Ongoing armed skirmishes between the Taliban and Afghanistan National Security Forces forced the family to flee six months ago to the provincial capital of Chaghcharan and Rahman is not sure when his village will be safe enough to return. “Finding work in Chaghcharan is difficult. It is a very small city with limited opportunities for employment,” says the 50-year-old father of four sons and a daughter. The land around the city is not very fertile, yielding few prospects for the agricultural-related work to which Rahman is most accustomed. Competition is fierce for the few jobs that are available in Chaghcharan, which currently hosts hundreds of internally displaced families.

Family relies on humanitarian lifeline for survival

Most of Chaghcharan’s residents are poor and lack the income required for construction projects that would provide Rahman with an opportunity to work odd jobs as a day labourer. He has no funds to start his own business. “I am going through a very bad time. I am jobless now and rely on external assistance. I have no source of income to buy food for my family or to pay for medical treatment for my sick children,” he says.

Rahman, his wife, their sons Qurban, 10, Mubarak Sha, 7, Abdul Samad, 5, and Abdul Basit, 2 and daughter Sayera 3 managed to find shelter thanks to the kindness of a community elder, who allows the family to stay for free in a one-room house on his property on the northern outskirts of Chaghcharan.

Rahman is a stay-at-home father these days. He cares for his children while his wife attends a poultry farming training course. The couple hopes to establish a small homebased poultry farm once the course is completed that will provide a source of income for their family.

ACF distributes multi-purpose cash

Rahman was one of the beneficiaries deemed eligible for assistance under an Action contre la Faim (ACF) project. ACF received US$195,000 in funding from the Common Humanitarian Fund (CHF) to address gaps in winterization assistance to 900 shockaffected and extremely vulnerable households in Chaghcharan city and the Allah Yar area, located on the outskirts of Chaghcharan.

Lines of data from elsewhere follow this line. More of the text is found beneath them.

(** From any token that splits the sorted rows, the pages are the rows after
    it. *)
Lemma all_pages_from ctx limit i (w : W) done_rows rest token fuel :
  in_ctx i = None → tenants (w_store w) !! "" = None →
  sorted_tenants (w_store w) = done_rows ++ rest →
  List.filter (after_key token) (sorted_tenants (w_store w)) = rest →
  (length rest < fuel)%nat →
  all_pages fuel ctx limit token i w = Some (usage_of (w_store w) <$> rest).
Proof using Type.
  intros Hi Hne. revert done_rows rest token.
  induction fuel as [|fuel IH]; intros done_rows rest token Hsplit Hrest Hfuel; [lia|].
  cbn [all_pages]. rewrite page_spec by done. cbn zeta. rewrite Hrest.
  set (n := Z.to_nat (clampLimit limit)). simpl.
  pose proof (clampLimit_bounds limit) as Hb.
  destruct (Nat.leb_spec n (length rest)) as [Hle|Hlt].
  2: { simpl. rewrite firstn_all2 by lia. done. }
  rewrite <- (take_drop n rest) in Hsplit.
  destruct (last (firstn n rest)) as [x|] eqn:Hlast.
  2: { apply last_None in Hlast. apply (f_equal length) in Hlast.
       rewrite length_firstn in Hlast. simpl in Hlast. lia. }
  apply last_Some in Hlast as [l1 Hl1]. rewrite Hl1 in Hsplit.
  assert (Hx : from_option fst "" (Some x) ≠ "").
  { simpl. intros E. assert (Hin : x ∈ sorted_tenants (w_store w)).
    { rewrite Hsplit. set_solver. }
    unfold sorted_tenants in Hin. rewrite (sort_by_perm key_leb) in Hin.
    destruct x as [k v]. simpl in E. subst. apply elem_of_map_to_list in Hin. congruence. }
  rewrite (proj2 (String.eqb_neq _ "")) by done. simpl.
  rewrite (IH ((done_rows ++ l1) ++ [x]) (drop n rest)).
  - simpl. rewrite <- fmap_app. by rewrite take_drop.
  - rewrite Hsplit. by rewrite <- !(assoc_L (++)).
  - rewrite Hsplit. rewrite <- (assoc_L (++)). simpl. rewrite (assoc_L (++)).
    apply filter_after_split.
    + rewrite <- (assoc_L (++)). change (x :: drop n rest) with ([x] ++ drop n rest).
      rewrite (assoc_L (++) l1), <- Hsplit.
      apply sort_by_sorted; [apply key_leb_total|apply key_leb_trans].
    + rewrite <- (assoc_L (++)). change (x :: drop n rest) with ([x] ++ drop n rest).
      rewrite (assoc_L (++) l1), <- Hsplit. apply sorted_tenants_NoDup.
  - rewrite length_drop. lia.
Qed.
End paging_proofs.

(** ** Theorems *)

(** Paging is complete and duplicate-free: an operator who starts without
    a token and follows NextPageToken, for any requested page size (clamped to
    1..1000), reaches the last page after finitely many calls and has then seen
    the usage of every tenant exactly once, in order of tenant id. *)
Theorem admin_paging_complete `{!Deps} {DS OB V R} ctx limit i (w : World memStore DS OB V R) fuel :
  in_ctx i = None → tenants (w_store w) !! "" = None →
  (size (tenants (w_store w)) < fuel)%nat →
  ∃ ids, StronglySorted str_leb ids ∧ NoDup ids ∧
    (∀ t, t ∈ ids ↔ is_Some (tenants (w_store w) !! t)) ∧
    all_pages fuel ctx limit "" i w
    = Some ((λ t, usageToProto (usageLocked t (default 0 (tenants (w_store w) !! t)) (w_store w))) <$> ids).
Proof.
  intros Hi Hne Hfuel. set (m := w_store w) in *. exists (sorted_tenants m).*1.
  assert (Hsort : StronglySorted key_leb (sorted_tenants m)).
  { apply sort_by_sorted; [apply key_leb_total|apply key_leb_trans]. }
  assert (Hin : ∀ kv, kv ∈ sorted_tenants m ↔ tenants m !! kv.1 = Some kv.2).
  { intros [k v]. unfold sorted_tenants. rewrite (sort_by_perm key_leb).
    by rewrite elem_of_map_to_list. }
  split_and!.
  - clear Hin. induction Hsort as [|x l Hl IH Hall]; simpl; constructor; [done|].
    rewrite Forall_fmap. exact Hall.
  - apply sorted_tenants_NoDup.
  - intros t. rewrite list_elem_of_fmap. split.
    + intros (kv & -> & Hkv). apply Hin in Hkv. eauto.
    + intros [v Hv]. exists (t, v). split; [done|]. by apply Hin.
  - rewrite (all_pages_from ctx limit i w [] (sorted_tenants m)); try done.
    + f_equal. rewrite <- list_fmap_compose. apply list_fmap_ext. intros j kv Hj.
      apply list_elem_of_lookup_2, Hin in Hj. unfold usage_of. simpl. by rewrite Hj.
    + fold m. apply forallb_filter_id. rewrite forallb_forall. intros kv Hkv.
      apply list_elem_of_In, Hin in Hkv. unfold after_key. apply str_ltb_leb.
      split; [by destruct kv.1|]. intros E. rewrite <- E in Hkv. congruence.
    + unfold sorted_tenants. rewrite (sort_by_perm key_leb). rewrite length_map_to_list. done.
Qed.
(* ===== verification/Chunker.v ===== *)
(** * Chunking of document bodies

    Models [services/ingest/chunker.go]: windows of about 2048 bytes with an
    overlap of 256, cut at paragraph, line or word breaks and always between
    UTF-8 runes; email bodies are first cut at quoted replies.  Offsets are
    byte offsets ([nat]); indexing a string out of range panics in Go and is
    [None] here. *)

From stdpp Require Import base strings list pretty.
From Stdlib Require Import Ascii ZArith Lia.
From S2P Require Import Prelude GoStrings Document.

Definition chunkWindowBytes : nat := 2048.
Definition chunkOverlapBytes : nat := 256.
Definition maxChunksPerDoc : nat := 64.
Definition singleChunkCapBytes : nat := 8192.
#[global] Opaque chunkWindowBytes singleChunkCapBytes chunkOverlapBytes.

(** [span]: the byte range [start, end). *)
Record span := mkSpan { sp_start : nat; sp_end : nat }.

(** [utf8.RuneStart] *)
Definition RuneStart (b : ascii) : bool := negb (N.land (byte_val b) 192 =? 128)%N.

Definition isSpaceByte (b : ascii) : bool :=
  (byte_val b =? 32)%N || (byte_val b =? 9)%N || (byte_val b =? 10)%N || (byte_val b =? 13)%N.

Definition newline : ascii := "010".

(** [body[a:b]] *)
Definition slice (body : bytes) (a b : nat) : bytes := take (b - a) (drop a body).

(** ** Searching a window from its end *)
Fixpoint last_such (f : nat → bool) (n : nat) : option nat :=
  match n with
  | O => None
  | S n' => if f n' then Some n' else last_such f n'
  end.

Definition byte_is (w : bytes) (f : ascii → bool) (i : nat) : bool :=
  match w !! i with Some b => f b | None => false end.

(** [strings.LastIndex(w, "\n\n")], [strings.LastIndexByte(w, '\n')],
    [strings.LastIndexAny(w, " \t")] *)
Definition last_paragraph (w : bytes) : option nat :=
  last_such (λ i, byte_is w (Ascii.eqb newline) i && byte_is w (Ascii.eqb newline) (S i)) (length w).

Definition last_line (w : bytes) : option nat :=
  last_such (byte_is w (Ascii.eqb newline)) (length w).

Definition last_blank (w : bytes) : option nat :=
  last_such (byte_is w (λ b, (byte_val b =? 32)%N || (byte_val b =? 9)%N)) (length w).

(** The loop that moves [limit] back to a rune start. *)
Fixpoint back_rune (body : bytes) (start limit : nat) : option nat :=
  match limit with
  | O => Some O
  | S limit' =>
    if start <? limit then
      b ← body !! limit;
      if RuneStart b then Some limit else back_rune body start limit'
    else Some limit
  end.

(** A soft cut after byte [i + k - 1] of the window, if it leaves more than
    the overlap. *)
Definition soft_cut (i : option nat) (k : nat) : option nat :=
  match i with
  | Some i => if chunkOverlapBytes <? i + k then Some (i + k) else None
  | None => None
  end.

Definition cutPoint (body : bytes) (start secEnd : nat) : option nat :=
  if secEnd - start <=? chunkWindowBytes then Some secEnd
  else
    limit ← back_rune body start (start + chunkWindowBytes);
    let window := slice body start limit in
    match soft_cut (last_paragraph window) 2 with
    | Some c => Some (start + c)
    | None =>
      match soft_cut (last_line window) 1 with
      | Some c => Some (start + c)
      | None =>
        match soft_cut (last_blank window) 1 with
        | Some c => Some (start + c)
        | None => Some limit
        end
      end
    end.

(** Advance from [i] while the byte satisfies [f], at most [k] times. *)
Fixpoint advance (body : bytes) (f : ascii → bool) (i k : nat) : option nat :=
  match k with
  | O => Some i
  | S k' => b ← body !! i; if f b then advance body f (S i) k' else Some i
  end.

(** The result [-1] is [Some None]. *)
Definition wordStartWithin (body : bytes) (from limit : nat) : option (option nat) :=
  if from =? 0 then Some None
  else
    before ← body !! (from - 1);
    if isSpaceByte before then Some None
    else
      at_from ← body !! from;
      if isSpaceByte at_from then Some None
      else
        i ← advance body (λ b, negb (isSpaceByte b)) from (limit - from);
        i ← advance body isSpaceByte i (limit - i);
        if limit <=? i then Some None else Some (Some i).

Definition nextWindowStart (body : bytes) (prevStart prevEnd : nat) : option nat :=
  let next := prevEnd - chunkOverlapBytes in
  let next := if next <=? prevStart then prevStart + 1 else next in
  next ← advance body (λ b, negb (RuneStart b)) next (prevEnd - next);
  ws ← wordStartWithin body next prevEnd;
  match ws with
  | Some ws => Some ws
  | None => Some next
  end.

(** The loop of [appendWindowSpans] from [start]. *)
Fixpoint window_spans (fuel : nat) (body : bytes) (start secEnd : nat) : option (list span) :=
  match fuel with
  | O => None
  | S fuel' =>
    if start <? secEnd then
      end_ ← cutPoint body start secEnd;
      if secEnd <=? end_ then Some [mkSpan start end_]
      else
        next ← nextWindowStart body start end_;
        rest ← window_spans fuel' body next secEnd;
        Some (mkSpan start end_ :: rest)
    else Some []
  end.

Definition appendWindowSpans (spans : list span) (body : bytes) (sec : span) : option (list span) :=
  new ← window_spans (S (sp_end sec - sp_start sec)) body (sp_start sec) (sp_end sec);
  Some (spans ++ new).

(** ** Email sections *)

(** [quoteMarkerRe]: [^On .+ wrote:\s*$] on a line without its newline. *)
Definition re_space (b : ascii) : bool :=
  (byte_val b =? 9)%N || (byte_val b =? 10)%N || (byte_val b =? 12)%N || (byte_val b =? 13)%N
  || (byte_val b =? 32)%N.

Fixpoint drop_while (f : ascii → bool) (l : bytes) : bytes :=
  match l with a :: l' => if f a then drop_while f l' else l | [] => [] end.

Definition quoteMarker (line : bytes) : bool :=
  let stripped := rev (drop_while re_space (rev line)) in
  bool_decide (take 3 stripped = to_bytes "On ") &&
  bool_decide (take 7 (rev stripped) = rev (to_bytes " wrote:")) &&
  (11 <=? length stripped).

Definition quotedLine (line : bytes) : bool :=
  match drop_while (λ b, (byte_val b =? 32)%N || (byte_val b =? 9)%N) line with
  | a :: _ => Ascii.eqb a ">"
  | [] => false
  end.

(** [strings.IndexByte(l, '\n')] *)
Fixpoint index_newline (l : bytes) : option nat :=
  match l with
  | [] => None
  | a :: l' => if Ascii.eqb a newline then Some 0 else S <$> index_newline l'
  end.

(** The scan over lines from [offset]: the section bounds found from here. *)
Fixpoint section_bounds (fuel : nat) (body : bytes) (offset : nat) (prevSticky : bool) : list nat :=
  match fuel with
  | O => []
  | S fuel' =>
    if offset <? length body then
      let '(lineEnd, next) :=
        match index_newline (drop offset body) with
        | Some nl => (offset + nl, offset + nl + 1)
        | None => (length body, length body)
        end in
      let line := slice body offset lineEnd in
      if String.eqb (TrimSpace (of_bytes line)) "" then section_bounds fuel' body next prevSticky
      else
        let quoted := quotedLine line in
        let marker := quoteMarker line in
        (if (0 <? offset) && (marker || (quoted && negb prevSticky)) then [offset] else [])
        ++ section_bounds fuel' body next (quoted || marker)
    else []
  end.

(** The spans between consecutive bounds, empty ones dropped. *)
Fixpoint bounds_spans (bounds : list nat) (len : nat) : list span :=
  match bounds with
  | [] => []
  | b :: bounds' =>
    let end_ := match bounds' with b' :: _ => b' | [] => len end in
    (if b <? end_ then [mkSpan b end_] else []) ++ bounds_spans bounds' len
  end.

Definition emailSections (body : bytes) : list span :=
  bounds_spans (0 :: section_bounds (S (length body)) body 0 false) (length body).

(** ** The whole *)
Fixpoint trunc_back (body : bytes) (end_ : nat) : option nat :=
  match end_ with
  | O => Some O
  | S end' => b ← body !! end_; if RuneStart b then Some end_ else trunc_back body end'
  end.

Definition truncateRuneSafe (body : bytes) (capBytes : nat) : option nat :=
  if length body <=? capBytes then Some (length body) else trunc_back body capBytes.

Fixpoint append_sections (body : bytes) (secs : list span) (spans : list span) : option (list span) :=
  match secs with
  | [] => Some spans
  | sec :: secs' =>
    spans ← appendWindowSpans spans body sec;
    append_sections body secs' spans
  end.

Definition buildSpans (type : DocType) (body : bytes) : option (list span) :=
  match type with
  | CHAT_MESSAGE | CALENDAR_EVENT =>
    e ← truncateRuneSafe body singleChunkCapBytes; Some [mkSpan 0 e]
  | EMAIL => append_sections body (emailSections body) []
  | _ => appendWindowSpans [] body (mkSpan 0 (length body))
  end.

Definition to_chunk (docId : string) (body : bytes) (i : nat) (sp : span) : Chunk :=
  mkChunk (docId +:+ "#" +:+ pretty i) (of_bytes (slice body (sp_start sp) (sp_end sp))) ""
    (Z.of_nat (sp_start sp)) (Z.of_nat (sp_end sp)) [] 0 0 "".

Definition buildChunks (doc : Document) : option (list Chunk * bool) :=
  let body := to_bytes (body_text doc) in
  if String.eqb (body_text doc) "" then Some ([], false)
  else
    spans ← buildSpans (doc_type doc) body;
    let truncated := maxChunksPerDoc <? length spans in
    let spans := if truncated then take maxChunksPerDoc spans else spans in
    Some (imap (to_chunk (doc_id doc) body) spans, truncated).
(** C39. Chunks tile the body.  The windows of a document start at its first
    byte, follow each other without a gap, each overlapping the previous one by
    at most 256 bytes and ending after it; every byte of the body is in one of
    them, unless there are 64 and the truncation is reported, which is then
    real.  A chat message or a calendar event is one chunk, the longest prefix
    of whole runes within 8192 bytes: all of a body of at most that size, while
    the rest of a longer one is in no chunk and no truncation is reported. *)
Theorem chunks_tile_body (rs : list bytes) (doc : Document) :
  to_bytes (body_text doc) = concat rs → Forall rune rs → concat rs ≠ [] →
  ∃ chunks truncated e,
    buildChunks doc = Some (chunks, truncated) ∧
    if single_chunk (doc_type doc) then
      chunk_span <$> chunks = [mkSpan 0 e] ∧ longest_prefix rs singleChunkCapBytes e ∧
      (e = length (concat rs) ↔ length (concat rs) ≤ singleChunkCapBytes) ∧ truncated = false
    else
      chain rs 0 e (chunk_span <$> chunks) ∧
      (truncated = true → length chunks = maxChunksPerDoc ∧ e < length (concat rs)) ∧
      (truncated = false → e = length (concat rs) ∧
         ∀ p, p < length (concat rs) → ∃ ck, ck ∈ chunks ∧ ck_start ck ≤ p < ck_end ck).
Proof.
  intros Hbody Hrs Hne.
  destruct (buildChunks_spans rs doc Hbody Hrs Hne)
    as (spans & e & tr & Hb & Hok & He & Hfull & _ & Htr & _).
  eexists _, tr, e. split; [exact Hb|]. rewrite length_imap, chunk_spans.
  destruct (single_chunk (doc_type doc)) eqn:Es.
  - assert (tr = false) as -> by (destruct tr; [by destruct (Htr eq_refl) as (_ & _ & ?)|done]). specialize (Hfull eq_refl).
    destruct (doc_type doc); try discriminate Es; destruct Hok as [-> ?]; destruct Hfull; by split_and!.
  - assert (Hc : chain rs 0 e spans) by (destruct (doc_type doc); (done || discriminate Es)).
    assert (Hf : tr = false → e = length (concat rs)) by (intros ->; specialize (Hfull eq_refl); destruct (doc_type doc); (done || discriminate Es)).
    split_and!; [done|intros Ht; by destruct (Htr Ht) as (? & ? & _)|]. intros ->. rewrite <- (Hf eq_refl). split; [done|]. intros p Hp.
    destruct (chain_covers _ _ _ _ p Hc) as (sp & [i Hi]%list_elem_of_lookup_1 & Hr); [lia|].
    exists (to_chunk (doc_id doc) (concat rs) i sp).
    split; [|unfold ck_start, ck_end; simpl; by rewrite !Nat2Z.id].
    apply (list_elem_of_lookup_2 _ i). by rewrite list_lookup_imap, Hi.
Qed.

As soon as Rahman received his grant of 7,000 Afghanis (approximately US$100) from ACF, he paid off the family’s 2,000 Afghanis debt at a local shop, where he had previously purchased food on credit.

During the winter, incidents of acute respiratory infection are high among vulnerable families eligible for ACF winterization assistance. Rahman spent a portion of the cash he received from ACF on medical treatment for two of his children who suffered from the infection. He also purchased a 10 kg can of vegetable oil and intends to use the remaining funds on food.